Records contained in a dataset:
☆ ☆ ☆ ☆
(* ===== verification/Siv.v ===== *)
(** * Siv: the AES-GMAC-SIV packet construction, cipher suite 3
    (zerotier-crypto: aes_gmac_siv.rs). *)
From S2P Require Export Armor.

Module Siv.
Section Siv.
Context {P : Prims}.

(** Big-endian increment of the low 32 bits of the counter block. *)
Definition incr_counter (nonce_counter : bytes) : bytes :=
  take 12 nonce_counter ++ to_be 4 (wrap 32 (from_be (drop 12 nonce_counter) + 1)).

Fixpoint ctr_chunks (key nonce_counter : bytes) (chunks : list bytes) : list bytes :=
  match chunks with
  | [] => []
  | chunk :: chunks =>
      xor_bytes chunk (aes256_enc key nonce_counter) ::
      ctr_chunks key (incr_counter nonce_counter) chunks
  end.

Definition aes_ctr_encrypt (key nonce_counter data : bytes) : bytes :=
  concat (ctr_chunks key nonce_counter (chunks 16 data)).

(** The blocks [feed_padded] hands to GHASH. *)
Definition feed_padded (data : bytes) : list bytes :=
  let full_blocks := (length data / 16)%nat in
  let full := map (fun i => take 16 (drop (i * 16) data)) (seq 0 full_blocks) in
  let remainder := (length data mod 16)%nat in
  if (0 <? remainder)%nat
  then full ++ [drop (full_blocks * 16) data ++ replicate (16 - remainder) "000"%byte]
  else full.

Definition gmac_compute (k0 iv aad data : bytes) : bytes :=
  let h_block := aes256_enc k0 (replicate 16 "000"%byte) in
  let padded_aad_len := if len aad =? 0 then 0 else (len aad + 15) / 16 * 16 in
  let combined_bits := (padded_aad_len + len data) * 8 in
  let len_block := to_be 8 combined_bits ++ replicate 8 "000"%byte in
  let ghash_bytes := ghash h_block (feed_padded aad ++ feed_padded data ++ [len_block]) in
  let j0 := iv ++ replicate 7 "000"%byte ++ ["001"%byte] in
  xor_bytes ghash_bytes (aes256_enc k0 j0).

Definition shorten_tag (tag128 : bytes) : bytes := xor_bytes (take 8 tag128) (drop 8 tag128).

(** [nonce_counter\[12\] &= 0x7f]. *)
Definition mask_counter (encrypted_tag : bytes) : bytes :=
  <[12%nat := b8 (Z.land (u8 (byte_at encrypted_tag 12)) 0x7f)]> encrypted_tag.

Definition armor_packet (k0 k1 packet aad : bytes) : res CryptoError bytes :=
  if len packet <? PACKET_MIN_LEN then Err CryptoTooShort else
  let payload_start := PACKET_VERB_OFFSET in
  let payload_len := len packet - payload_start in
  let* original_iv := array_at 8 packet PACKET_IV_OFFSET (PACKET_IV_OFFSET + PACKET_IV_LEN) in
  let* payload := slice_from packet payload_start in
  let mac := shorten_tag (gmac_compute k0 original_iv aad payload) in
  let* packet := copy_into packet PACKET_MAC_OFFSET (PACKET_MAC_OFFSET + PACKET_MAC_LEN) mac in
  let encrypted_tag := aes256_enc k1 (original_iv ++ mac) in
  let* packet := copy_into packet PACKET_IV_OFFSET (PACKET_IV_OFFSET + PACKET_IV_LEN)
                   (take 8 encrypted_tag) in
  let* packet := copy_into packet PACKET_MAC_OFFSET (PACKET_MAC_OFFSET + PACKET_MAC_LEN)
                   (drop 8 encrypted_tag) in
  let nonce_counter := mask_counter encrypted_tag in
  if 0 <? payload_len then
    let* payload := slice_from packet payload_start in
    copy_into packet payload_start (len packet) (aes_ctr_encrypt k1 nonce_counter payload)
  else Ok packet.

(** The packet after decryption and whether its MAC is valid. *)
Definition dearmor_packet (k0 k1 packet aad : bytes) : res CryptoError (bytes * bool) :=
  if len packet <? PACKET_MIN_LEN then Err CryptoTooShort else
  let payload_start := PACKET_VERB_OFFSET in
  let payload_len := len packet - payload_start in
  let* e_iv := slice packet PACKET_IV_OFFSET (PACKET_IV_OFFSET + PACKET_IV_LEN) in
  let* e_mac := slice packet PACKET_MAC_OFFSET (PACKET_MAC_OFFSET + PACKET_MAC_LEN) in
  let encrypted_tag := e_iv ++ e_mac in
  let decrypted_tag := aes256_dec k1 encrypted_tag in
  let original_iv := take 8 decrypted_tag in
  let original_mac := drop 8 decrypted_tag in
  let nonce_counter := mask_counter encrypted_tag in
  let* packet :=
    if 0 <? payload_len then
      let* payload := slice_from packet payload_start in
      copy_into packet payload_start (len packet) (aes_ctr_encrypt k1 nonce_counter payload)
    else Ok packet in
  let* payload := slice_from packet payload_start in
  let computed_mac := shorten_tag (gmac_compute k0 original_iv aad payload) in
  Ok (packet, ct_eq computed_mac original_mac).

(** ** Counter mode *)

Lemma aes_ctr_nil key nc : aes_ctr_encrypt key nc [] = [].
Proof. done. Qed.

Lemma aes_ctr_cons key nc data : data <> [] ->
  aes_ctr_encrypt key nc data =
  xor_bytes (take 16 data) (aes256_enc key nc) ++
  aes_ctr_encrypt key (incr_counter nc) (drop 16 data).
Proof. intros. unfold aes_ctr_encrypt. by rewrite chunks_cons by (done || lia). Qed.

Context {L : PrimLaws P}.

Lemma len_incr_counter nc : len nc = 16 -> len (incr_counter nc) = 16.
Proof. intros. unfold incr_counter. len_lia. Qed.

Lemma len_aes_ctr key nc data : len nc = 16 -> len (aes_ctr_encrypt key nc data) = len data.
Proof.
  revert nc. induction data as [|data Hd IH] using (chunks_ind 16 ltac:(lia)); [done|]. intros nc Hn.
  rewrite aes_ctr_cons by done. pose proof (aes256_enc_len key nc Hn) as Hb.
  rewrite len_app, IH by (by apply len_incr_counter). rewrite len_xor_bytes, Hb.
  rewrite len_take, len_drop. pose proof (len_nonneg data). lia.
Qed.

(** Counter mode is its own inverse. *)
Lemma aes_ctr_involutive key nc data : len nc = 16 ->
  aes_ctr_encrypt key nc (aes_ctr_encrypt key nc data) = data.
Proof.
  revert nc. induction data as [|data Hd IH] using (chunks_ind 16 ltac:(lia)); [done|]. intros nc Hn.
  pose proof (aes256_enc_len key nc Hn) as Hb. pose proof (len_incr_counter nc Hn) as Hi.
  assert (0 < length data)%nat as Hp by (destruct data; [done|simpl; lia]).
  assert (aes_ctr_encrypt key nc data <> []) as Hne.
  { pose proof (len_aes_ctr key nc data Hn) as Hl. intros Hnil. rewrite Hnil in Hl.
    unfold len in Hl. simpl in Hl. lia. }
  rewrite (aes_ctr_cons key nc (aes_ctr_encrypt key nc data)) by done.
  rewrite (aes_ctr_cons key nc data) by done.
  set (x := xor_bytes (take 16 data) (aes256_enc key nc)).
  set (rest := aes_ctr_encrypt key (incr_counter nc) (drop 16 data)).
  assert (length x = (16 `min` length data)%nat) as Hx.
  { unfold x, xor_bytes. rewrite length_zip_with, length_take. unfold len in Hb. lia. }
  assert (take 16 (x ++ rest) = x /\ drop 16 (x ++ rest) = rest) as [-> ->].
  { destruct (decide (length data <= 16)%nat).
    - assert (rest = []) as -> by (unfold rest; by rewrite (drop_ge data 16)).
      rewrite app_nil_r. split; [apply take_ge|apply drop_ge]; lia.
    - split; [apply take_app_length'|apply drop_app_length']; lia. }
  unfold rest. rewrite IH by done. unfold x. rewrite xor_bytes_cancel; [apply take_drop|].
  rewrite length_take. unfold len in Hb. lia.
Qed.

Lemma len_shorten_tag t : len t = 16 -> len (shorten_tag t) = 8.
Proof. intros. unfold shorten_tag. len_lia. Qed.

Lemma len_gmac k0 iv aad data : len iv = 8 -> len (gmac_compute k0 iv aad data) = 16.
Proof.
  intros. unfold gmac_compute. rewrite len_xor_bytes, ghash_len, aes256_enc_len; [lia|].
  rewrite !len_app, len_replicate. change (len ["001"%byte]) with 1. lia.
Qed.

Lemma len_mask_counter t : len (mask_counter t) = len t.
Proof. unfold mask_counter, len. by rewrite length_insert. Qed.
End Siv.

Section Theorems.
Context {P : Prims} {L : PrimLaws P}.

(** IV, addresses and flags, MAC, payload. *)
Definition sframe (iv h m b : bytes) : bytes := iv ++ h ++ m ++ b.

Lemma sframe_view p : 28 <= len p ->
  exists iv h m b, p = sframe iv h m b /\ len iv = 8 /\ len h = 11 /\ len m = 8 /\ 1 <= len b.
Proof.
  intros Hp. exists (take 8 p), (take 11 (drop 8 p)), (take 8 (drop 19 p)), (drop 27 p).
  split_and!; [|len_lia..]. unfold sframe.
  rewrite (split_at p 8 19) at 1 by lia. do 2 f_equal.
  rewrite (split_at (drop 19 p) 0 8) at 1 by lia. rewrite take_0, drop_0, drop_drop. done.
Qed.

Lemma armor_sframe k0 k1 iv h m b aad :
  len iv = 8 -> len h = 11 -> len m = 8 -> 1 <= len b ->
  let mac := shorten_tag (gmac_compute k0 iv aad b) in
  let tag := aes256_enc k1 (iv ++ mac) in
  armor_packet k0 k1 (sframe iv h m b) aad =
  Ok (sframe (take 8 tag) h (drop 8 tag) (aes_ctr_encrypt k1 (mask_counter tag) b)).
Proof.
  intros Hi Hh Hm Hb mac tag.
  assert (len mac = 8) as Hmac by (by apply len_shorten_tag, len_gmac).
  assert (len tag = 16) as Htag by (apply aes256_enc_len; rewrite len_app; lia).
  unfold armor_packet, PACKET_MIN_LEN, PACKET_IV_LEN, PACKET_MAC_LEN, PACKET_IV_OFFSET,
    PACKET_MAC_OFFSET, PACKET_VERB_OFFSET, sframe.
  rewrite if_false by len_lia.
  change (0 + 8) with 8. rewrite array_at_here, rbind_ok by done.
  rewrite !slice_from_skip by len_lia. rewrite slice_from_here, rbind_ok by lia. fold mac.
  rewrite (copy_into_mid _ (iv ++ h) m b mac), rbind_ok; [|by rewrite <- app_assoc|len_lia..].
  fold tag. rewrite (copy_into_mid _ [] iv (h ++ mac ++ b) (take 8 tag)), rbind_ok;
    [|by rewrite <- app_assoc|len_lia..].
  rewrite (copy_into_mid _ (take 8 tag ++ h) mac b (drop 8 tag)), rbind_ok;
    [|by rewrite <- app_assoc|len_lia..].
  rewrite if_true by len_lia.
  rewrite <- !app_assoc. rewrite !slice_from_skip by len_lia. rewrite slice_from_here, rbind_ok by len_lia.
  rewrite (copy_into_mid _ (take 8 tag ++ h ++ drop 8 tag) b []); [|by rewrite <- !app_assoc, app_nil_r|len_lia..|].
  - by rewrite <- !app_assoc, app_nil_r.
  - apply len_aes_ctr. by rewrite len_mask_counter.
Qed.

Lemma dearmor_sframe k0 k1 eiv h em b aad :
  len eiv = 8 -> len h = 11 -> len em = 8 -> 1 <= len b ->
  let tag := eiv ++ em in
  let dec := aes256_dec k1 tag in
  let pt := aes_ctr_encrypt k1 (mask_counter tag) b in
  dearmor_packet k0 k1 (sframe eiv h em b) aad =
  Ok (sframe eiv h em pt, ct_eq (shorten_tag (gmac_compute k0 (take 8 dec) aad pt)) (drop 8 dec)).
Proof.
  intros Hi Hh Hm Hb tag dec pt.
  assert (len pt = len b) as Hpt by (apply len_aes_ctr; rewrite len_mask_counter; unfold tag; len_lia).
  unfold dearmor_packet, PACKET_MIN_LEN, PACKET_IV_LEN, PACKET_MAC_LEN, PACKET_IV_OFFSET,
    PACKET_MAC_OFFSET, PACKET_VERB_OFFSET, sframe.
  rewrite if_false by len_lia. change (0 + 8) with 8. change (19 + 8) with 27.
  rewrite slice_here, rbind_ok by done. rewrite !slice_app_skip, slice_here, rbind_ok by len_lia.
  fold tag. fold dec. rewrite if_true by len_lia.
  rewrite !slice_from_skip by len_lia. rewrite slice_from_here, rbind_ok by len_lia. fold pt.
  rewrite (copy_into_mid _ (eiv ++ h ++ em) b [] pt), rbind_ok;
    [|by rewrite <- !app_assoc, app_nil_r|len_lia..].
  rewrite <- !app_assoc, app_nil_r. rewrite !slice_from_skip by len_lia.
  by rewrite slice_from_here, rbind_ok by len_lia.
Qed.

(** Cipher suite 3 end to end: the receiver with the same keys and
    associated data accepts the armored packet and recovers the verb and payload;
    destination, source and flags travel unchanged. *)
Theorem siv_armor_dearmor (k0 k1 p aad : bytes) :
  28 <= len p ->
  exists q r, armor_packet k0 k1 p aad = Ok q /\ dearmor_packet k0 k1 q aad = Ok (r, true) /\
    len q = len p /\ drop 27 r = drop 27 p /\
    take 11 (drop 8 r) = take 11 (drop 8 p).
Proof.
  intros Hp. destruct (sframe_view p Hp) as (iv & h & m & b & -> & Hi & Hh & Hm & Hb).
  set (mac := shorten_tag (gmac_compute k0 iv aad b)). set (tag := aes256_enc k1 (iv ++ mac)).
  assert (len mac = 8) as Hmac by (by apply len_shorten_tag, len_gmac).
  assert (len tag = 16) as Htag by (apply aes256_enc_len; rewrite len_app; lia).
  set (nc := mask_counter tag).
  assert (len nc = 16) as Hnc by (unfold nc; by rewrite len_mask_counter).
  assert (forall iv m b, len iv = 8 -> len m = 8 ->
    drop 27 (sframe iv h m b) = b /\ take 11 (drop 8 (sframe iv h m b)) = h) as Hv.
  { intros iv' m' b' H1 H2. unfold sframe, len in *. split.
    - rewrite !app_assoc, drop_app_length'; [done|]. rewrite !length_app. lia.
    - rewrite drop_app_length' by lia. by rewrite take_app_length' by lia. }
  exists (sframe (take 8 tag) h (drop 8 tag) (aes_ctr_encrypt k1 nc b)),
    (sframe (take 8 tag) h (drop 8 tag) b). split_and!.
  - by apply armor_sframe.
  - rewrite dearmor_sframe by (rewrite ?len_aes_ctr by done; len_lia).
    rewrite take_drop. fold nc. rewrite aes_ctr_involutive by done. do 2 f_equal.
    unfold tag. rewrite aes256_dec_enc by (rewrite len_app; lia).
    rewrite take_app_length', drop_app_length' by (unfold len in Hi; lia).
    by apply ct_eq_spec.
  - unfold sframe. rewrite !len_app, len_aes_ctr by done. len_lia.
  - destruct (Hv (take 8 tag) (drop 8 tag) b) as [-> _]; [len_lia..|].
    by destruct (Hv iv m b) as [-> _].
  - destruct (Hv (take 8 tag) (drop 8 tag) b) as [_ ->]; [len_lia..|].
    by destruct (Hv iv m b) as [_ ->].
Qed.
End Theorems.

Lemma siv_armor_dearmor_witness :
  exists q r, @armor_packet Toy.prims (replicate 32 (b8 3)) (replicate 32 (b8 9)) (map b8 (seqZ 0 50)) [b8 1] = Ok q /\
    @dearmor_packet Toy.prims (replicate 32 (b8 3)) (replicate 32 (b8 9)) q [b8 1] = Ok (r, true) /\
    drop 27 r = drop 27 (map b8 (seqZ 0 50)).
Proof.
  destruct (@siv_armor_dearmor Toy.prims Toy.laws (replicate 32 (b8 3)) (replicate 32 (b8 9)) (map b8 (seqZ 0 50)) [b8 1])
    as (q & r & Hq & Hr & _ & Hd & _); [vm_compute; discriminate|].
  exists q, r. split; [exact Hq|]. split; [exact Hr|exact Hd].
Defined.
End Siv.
☆ ☆ ☆ ☆
### Aim of the exercise
Write out exactly the lines above from the line with "intros Hp. exists" through the line with "Lemma armor_sframe k0", both of them included, and leave out all other lines.

### Expected answer
  intros Hp. exists (take 8 p), (take 11 (drop 8 p)), (take 8 (drop 19 p)), (drop 27 p).
  split_and!; [|len_lia..]. unfold sframe.
  rewrite (split_at p 8 19) at 1 by lia. do 2 f_equal.
  rewrite (split_at (drop 19 p) 0 8) at 1 by lia. rewrite take_0, drop_0, drop_drop. done.
Qed.

Lemma armor_sframe k0 k1 iv h m b aad :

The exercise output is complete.